Bullet.toEntity : Bullet -> Entity
Bullet.toEntity bullet =
  -- build an Entity based on the bullet's state

This approach proved particularly flexible. I could now model bullets any way I wanted. They didn’t need to be records, they could be union types or anything else.

Bullets change image and size based on whether they are flying or in one of 3 states of exploding. By deriving the Entity values instead of storing them, I avoided some invalid states.

By taking a derived data approach, I got this flexibility and safety while still being able to have a single render function that could render any entity. Best of both worlds!

Vector math and pipelines

problem solving with vectors

I was trying to figure out how to move a pirate some distance d towards a point that I knew I couldn’t reach this tick. Where does the pirate end up?

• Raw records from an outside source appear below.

(** C8, as the code has it.  A seed with a scheme is accepted when the
    URL parser accepts it, its host is not empty and its scheme is [dax]
    (default port 8111) or [daxs] (default port 9111); the port is the
    one given when it parses as an integer.  A seed without ["://"] is
    read as if [dax://] stood before it when it contains a [':'], and is
    rejected as an invalid host/port otherwise.  No seed with another
    scheme is accepted.  An accepted seed list has one scheme throughout,
    and a single entry when that scheme is [daxs]. *)
Theorem seed_endpoint_parsing :
  (forall s u dflt,
      strings_Index s "://" <> -1 -> ParseRequestURI s = Ok u ->
      Hostname u <> "" -> defaultPorts !! Scheme u = Some dflt ->
      parse s = Ok (Hostname u,
                    match Atoi (Port u) with Some p => p | None => dflt end,
                    Scheme u))
  /\ defaultPorts !! "dax" = Some 8111
  /\ defaultPorts !! "daxs" = Some 9111
  /\ (forall s, strings_Index s "://" = -1 -> strings_Index s ":" <> -1 ->
        parse s = parse ("dax://" ++ s))
  /\ (forall s, strings_Index s "://" = -1 -> strings_Index s ":" = -1 ->
        parse s = Err (invalidHostport1 ErrCodeInvalidParameter s))
  /\ (forall s h p sch, parse s = Ok (h, p, sch) -> sch = "dax" \/ sch = "daxs")
  /\ (forall hosts out hn enc,
        parseAll hosts = Ok (out, hn, enc) ->
        exists sch,
          (sch = "dax" \/ sch = "daxs")
          /\ enc = String.eqb sch "daxs"
          /\ Forall (fun s => exists h p, parse s = Ok (h, p, sch)) hosts
          /\ (enc = true -> (length hosts <= 1)%nat)).
Proof.
  split; [|split; [|split; [|split; [|split; [|split]]]]].
  - intros s u dflt Hs Hu Hh Hd. rewrite parse_with_scheme by assumption.
    rewrite Hu. unfold ofURL. apply String.eqb_neq in Hh. now rewrite Hh, Hd.
  - reflexivity.
  - reflexivity.
  - apply parse_without_scheme.
  - apply parse_bare_word.
  - apply parse_Ok_scheme.
  - apply parseAll_Ok.
Qed.

End SeedProperties.

(** "localhost" has neither a scheme nor a colon: it is rejected, while
    [dax://localhost] is accepted on the default port. *)
Lemma seed_without_scheme_counterexample :
  strings_Index "localhost" "://" = -1
  /\ Seeds.parseHostPort Seeds.seedParseRequestURI "InvalidParameter"
       "localhost"
     = Err (GenericAPIError "InvalidParameter" "localhostInvalid hostport.")
  /\ Seeds.parseHostPort Seeds.seedParseRequestURI "InvalidParameter"
       "dax://localhost"
     = Ok ("localhost", 8111, "dax").
Proof. repeat split. Qed.

(** The seeds of the repository's tests. *)
Lemma seed_endpoint_parsing_witness :
  Seeds.parseHostPort Seeds.seedParseRequestURI "InvalidParameter"
    "daxs://cluster2.random.alpha-dax-clusters.us-east-1.amazonaws.com"
  = Ok ("cluster2.random.alpha-dax-clusters.us-east-1.amazonaws.com",
        9111, "daxs")
  /\ Seeds.parseHostPort Seeds.seedParseRequestURI "InvalidParameter"
       "cluster-a.random.nodes.alpha-dax-clusters.us-east-1.amazonaws.com:8111"
     = Seeds.parseHostPort Seeds.seedParseRequestURI "InvalidParameter"
         "dax://cluster-a.random.nodes.alpha-dax-clusters.us-east-1.amazonaws.com:8111"
  /\ (exists sch,
        Forall (fun s => exists h p,
                  Seeds.parseHostPort Seeds.seedParseRequestURI
                    "InvalidParameter" s = Ok (h, p, sch))
          ["dax://a.example.com"; "b.example.com:8111"]).
Proof.
  destruct (seed_endpoint_parsing Seeds.seedParseRequestURI "InvalidParameter")
    as (Hdflt & _ & _ & Hbare & _ & _ & Hlist).
  split; [|split].
  - apply (Hdflt
             "daxs://cluster2.random.alpha-dax-clusters.us-east-1.amazonaws.com"
             (Seeds.mkURL "daxs"
                "cluster2.random.alpha-dax-clusters.us-east-1.amazonaws.com" "")
             9111);
      [vm_compute; discriminate | reflexivity | discriminate | reflexivity].
  - apply Hbare; [reflexivity | vm_compute; discriminate].
  - destruct (Hlist ["dax://a.example.com"; "b.example.com:8111"]
                [("a.example.com", 8111); ("b.example.com", 8111)]
                "b.example.com" false eq_refl) as (sch & _ & _ & Hall & _).
    exists sch. exact Hall.
Defined.

(** ** The roster *)

Section ClusterProperties.

Import Seeds Cluster.

Variable IP_String : list byte -> string.
Variable RouteManager : Type.
Variable setRoutes : list DaxAPI -> RouteManager -> RouteManager.
Variable B : Type.
Variable newClient : list byte -> Z -> B -> (DaxAPI * option error) * B.

Abbreviation cluster' := (cluster RouteManager).
Abbreviation update' := (update IP_String RouteManager setRoutes B newClient).
Abbreviation failed' :=
  (onHealthCheckFailed RouteManager setRoutes B newClient).
Abbreviation hostPortOf := (endpoint_hostPort IP_String).

Lemma closedClients_app es1 es2 :
  closedClients (es1 ++ es2) = closedClients es1 ++ closedClients es2.
Proof. unfold closedClients. apply omap_app. Qed.

Lemma closedClients_startHealthChecks cl hp :
  closedClients (startHealthChecks cl hp) = [].
Proof.
  destruct cl as [c|]; [|reflexivity]. simpl.
  now destruct (implementsHealthCheck c).
Qed.

Lemma in_closeClient_closers (ccs : list clientAndConfig) cc e :
  cc ∈ ccs -> e ∈ closeClient (cc_client cc) ->
  e ∈ concat ((fun cl => closeClient (cc_client cl)) <$> ccs).
Proof.
  intros Hcc He. apply list_elem_of_In, in_concat.
  exists (closeClient (cc_client cc)). split.
  - apply list_elem_of_In. apply list_elem_of_fmap. eauto.
  - now apply list_elem_of_In.
Qed.

(** The loop only ever sets [shouldUpdateRoutes] to false, and only when
    the builder reports an error. *)
Lemma update_create_failed oldActive i config l :
  shouldUpdateRoutes (update_create IP_String B newClient oldActive i config l)
    = false ->
  shouldUpdateRoutes l = false
  \/ exists ep b cli e b',
       ep ∈ config /\ oldActive !! hostPortOf ep = None
       /\ newSingleClient B newClient ep b = ((cli, Some e), b').
Proof.
  revert i l. induction config as [|ep rest IH]; intros i l; simpl; auto.
  destruct (oldActive !! hostPortOf ep) as [cc|] eqn:Hold.
  - intros H. apply IH in H as [H|(ep' & b & cli & e & b' & Hin & H)];
      [now left|right].
    exists ep', b, cli, e, b'. split; [now right|exact H].
  - destruct (newSingleClient B newClient ep (builder l)) as [[cli err] b']
      eqn:Hnew.
    destruct err as [e|].
    + intros _. right. exists ep, (builder l), cli, e, b'.
      repeat split; [left | assumption | assumption].
    + intros H. apply IH in H as [H|(ep' & b & cli' & e & b'' & Hin & H)];
        [now left|right].
      exists ep', b, cli', e, b''. split; [now right|exact H].
Qed.

(** What [update] returns when a build failed. *)
Lemma update_on_failure config c b :
  closed c = false ->
  shouldUpdateRoutes (update_locals IP_String B newClient config c b) = false ->
  update' config c b =
    (c, builder (update_locals IP_String B newClient config c b),
     started (update_locals IP_String B newClient config c b)
     ++ concat ((fun cl => closeClient (cc_client cl))
                <$> (leftRoster (rosterKeys IP_String config) (active c)
                     ++ newCliCfg (update_locals IP_String B newClient config c b)))).
Proof.
  intros Hc Hs. unfold update. rewrite Hc. fold (rosterKeys IP_String config).
  fold (update_locals IP_String B newClient config c b). now rewrite Hs.
Qed.

(** On a build failure the fields of the cluster stay as they were, and
    every client built during the call is handed to [closeClient]. *)
Lemma update_failure_keeps_and_cleans config c b :
  closed c = false ->
  shouldUpdateRoutes (update_locals IP_String B newClient config c b) = false ->
  fst (fst (update' config c b)) = c
  /\ forall cc e,
       cc ∈ newCliCfg (update_locals IP_String B newClient config c b) ->
       e ∈ closeClient (cc_client cc) ->
       e ∈ snd (update' config c b).
Proof.
  intros Hc Hs. rewrite update_on_failure by assumption. simpl.
  split; [reflexivity|]. intros cc e Hcc He.
  apply elem_of_app. right.
  apply (in_closeClient_closers _ cc); [|exact He].
  apply elem_of_app. now right.
Qed.

(** On a build failure the clients whose endpoint is not in the new
    roster are handed to [closeClient] as well, although the map that
    still holds them stays in place. *)
Lemma update_failure_closes_left_roster config c b hp cc e :
  closed c = false ->
  shouldUpdateRoutes (update_locals IP_String B newClient config c b) = false ->
  active c !! hp = Some cc -> hp ∉ rosterKeys IP_String config ->
  e ∈ closeClient (cc_client cc) ->
  active (fst (fst (update' config c b))) !! hp = Some cc
  /\ e ∈ snd (update' config c b).
Proof.
  intros Hc Hs Hhp Hout He. rewrite update_on_failure by assumption. simpl.
  split; [exact Hhp|].
  apply elem_of_app. right.
  apply (in_closeClient_closers _ cc); [|exact He].
  apply elem_of_app. left. unfold leftRoster.
  apply list_elem_of_fmap. exists (hp, cc). split; [reflexivity|].
  apply elem_of_map_to_list. apply map_lookup_filter_Some. now split.
Qed.

(** C10. A failed health check for a host that is not a key of [active]
    leaves the active map and the route manager as they are and closes no
    client (nor does it build one). *)
Theorem health_check_failed_unknown_host (host : hostPort) (c : cluster')
    (b : B) :
  active c !! host = None ->
  failed' host c b = (c, b, [])
  /\ active (fst (fst (failed' host c b))) = active c
  /\ routeManager (fst (fst (failed' host c b))) = routeManager c
  /\ closedClients (snd (failed' host c b)) = [].
Proof.
  intros H. unfold onHealthCheckFailed. rewrite H. simpl. auto.
Qed.

End ClusterProperties.

(** In the scenario cluster [{A, B}], node C is not a key of [active]. *)
Lemma health_check_failed_unknown_host_witness :
  Cluster.onHealthCheckFailed (list DaxAPI) Cluster.Scenario.setRoutes nat
    Cluster.Scenario.newClient (Cluster.Scenario.hp Cluster.Scenario.epC)
    Cluster.Scenario.c1 Cluster.Scenario.b1
  = (Cluster.Scenario.c1, Cluster.Scenario.b1, []).
Proof.
  apply health_check_failed_unknown_host. vm_compute. reflexivity.
Defined.

(** C2, at the spec's third scenario: [active = {A, B}], the new roster
    is [{A, C}] and the builder fails for C.  [update] leaves the cluster
    (its [active] map and its routes) as it was and has built no client
    that would need closing, but it closes B, which [active] and the
    routes still hold. *)
Theorem update_partial_failure_closes_B :
  Cluster.active Cluster.Scenario.c1
    !! Cluster.Scenario.hp Cluster.Scenario.epB
  = Some (Cluster.mkClientAndConfig (Some Cluster.Scenario.clientB)
            Cluster.Scenario.epB)
  /\ fst (fst Cluster.Scenario.afterFailure) = Cluster.Scenario.c1
  /\ Cluster.active (fst (fst Cluster.Scenario.afterFailure))
       !! Cluster.Scenario.hp Cluster.Scenario.epB
     = Some (Cluster.mkClientAndConfig (Some Cluster.Scenario.clientB)
               Cluster.Scenario.epB)
  /\ Cluster.routeManager (fst (fst Cluster.Scenario.afterFailure))
     = [Some Cluster.Scenario.clientA; Some Cluster.Scenario.clientB]
  /\ snd Cluster.Scenario.afterFailure
     = [Cluster.Close Cluster.Scenario.clientB].
Proof.
  split; [|split; [|split; [|split]]].
  - vm_compute; reflexivity.
  - apply update_failure_keeps_and_cleans; vm_compute; reflexivity.
  - vm_compute; reflexivity.
  - vm_compute; reflexivity.
  - vm_compute; reflexivity.
Qed.

(** ** The per-node client *)

Section SingleProperties.

Import Single.

Context {W : Type} (env : collaborators W).

Ltac eff_unfold :=
  unfold put, closeTube, Eff.bind, Eff.ret, Eff.lift, Eff.read, Eff.modify,
    Eff.emit in *.

(** [auth] writes no event. *)
Lemma auth_trace t w tr :
  auth env t w tr = (fst (fst (auth env t w [])), snd (fst (auth env t w [])), tr).
Proof.
  unfold auth. eff_unfold.
  destruct (credentials_Retrieve env w) as [[creds|e] w1]; [|reflexivity].
  destruct (time_Now_Unix env w1) as [now w2].
  destruct (CompareAndSwapAuthID (AccessKeyID creds) t) as [changed t1].
  destruct (changed || (authExpiryUnix t1 <=? now)); [|reflexivity].
  destruct (encodeAuthInput env creds now t1 w2) as [[e|] w3]; [reflexivity|].
  destruct (writer_Flush env t1 w3) as [[e|] w4]; reflexivity.
Qed.

(** What [recycleTube] does with a tube after a server error. *)
Lemma recycleTube_server_error t ex w tr :
  recycleTube env (Some t) (Some ex) w tr =
    if is_daxRequestFailure ex
    then
      if authError env ex
      then (tt, pool_put env
                  (SetAuthExpiryUnix (fst (time_Now_Unix env w)) t)
                  (snd (time_Now_Unix env w)),
            tr ++ [PoolPut (SetAuthExpiryUnix (fst (time_Now_Unix env w)) t)])
      else (tt, pool_put env t w, tr ++ [PoolPut t])
    else (tt, pool_closeTube env t w, tr ++ [PoolCloseTube t]).
Proof.
  unfold recycleTube. destruct ex; simpl; try reflexivity.
  eff_unfold. destruct (authError env _); [|reflexivity].
  now destruct (time_Now_Unix env w).
Qed.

The logic ended up looking like this:

  1. The pirate’s current position is the vector A
  2. The place I want to reach eventually is the vector B
  3. The full movement for the pirate is the vector A - B
  4. I can’t do the full movement so I create a new vector C whose direction is the same as A - B but whose magnitude is d
  5. The movement I can do this turn is the vector A + C

If you read these steps and went 😕😟😰😱🙈, you’re not alone. The math was confusing and the code was gnarly.

I was discussing my frustration in the #gamedev channel of the elm-lang Slack. User @mordrax mentioned that it’s nice to have two different coordinate spaces. Global coordinates where (0,0) is the corner of the world and local coordinates where (0,0) is the position of the entity.

A lot of the math, particularly rotations, is much easier if the entity being acted on is at (0,0). Mordrax suggested I create a series of pipeline-able functions to convert between the global and local coordinate spaces as well as for common tranforms.

This ends up looking really nice:

bullet.position
  |> Coordinate.toLocalSpace
  |> Coordinate.moveMilesTowardsPosition distanceInThisInterval
  |> Coordinate.rotateTowardsDestination
  |> Coordinate.toGlobalSpace

It turns out that converting to local space and back into global space is the equivalent of having to do - A and + A in my vector drawing above!

Adding custom types Coordinate.Global and Coordinate.Local to wrap the raw Vector values helps make code more readable and gives me safety of knowing I’m only doing some kinds of operations on certain kinds of positions.

Conclusion

Joining a game jam was both an instructive and rewarding experience. Some big takeaways were:

  1. Use custom types to improve safety and readability of your code.
  2. Ask for help. The #gamedev community is really helpful and supportive.
  3. Draw your problems. Expressing your problems in a different visual medium really helps gain understanding.
  4. Decouple all things game model from where and when they will be represented on the screeen.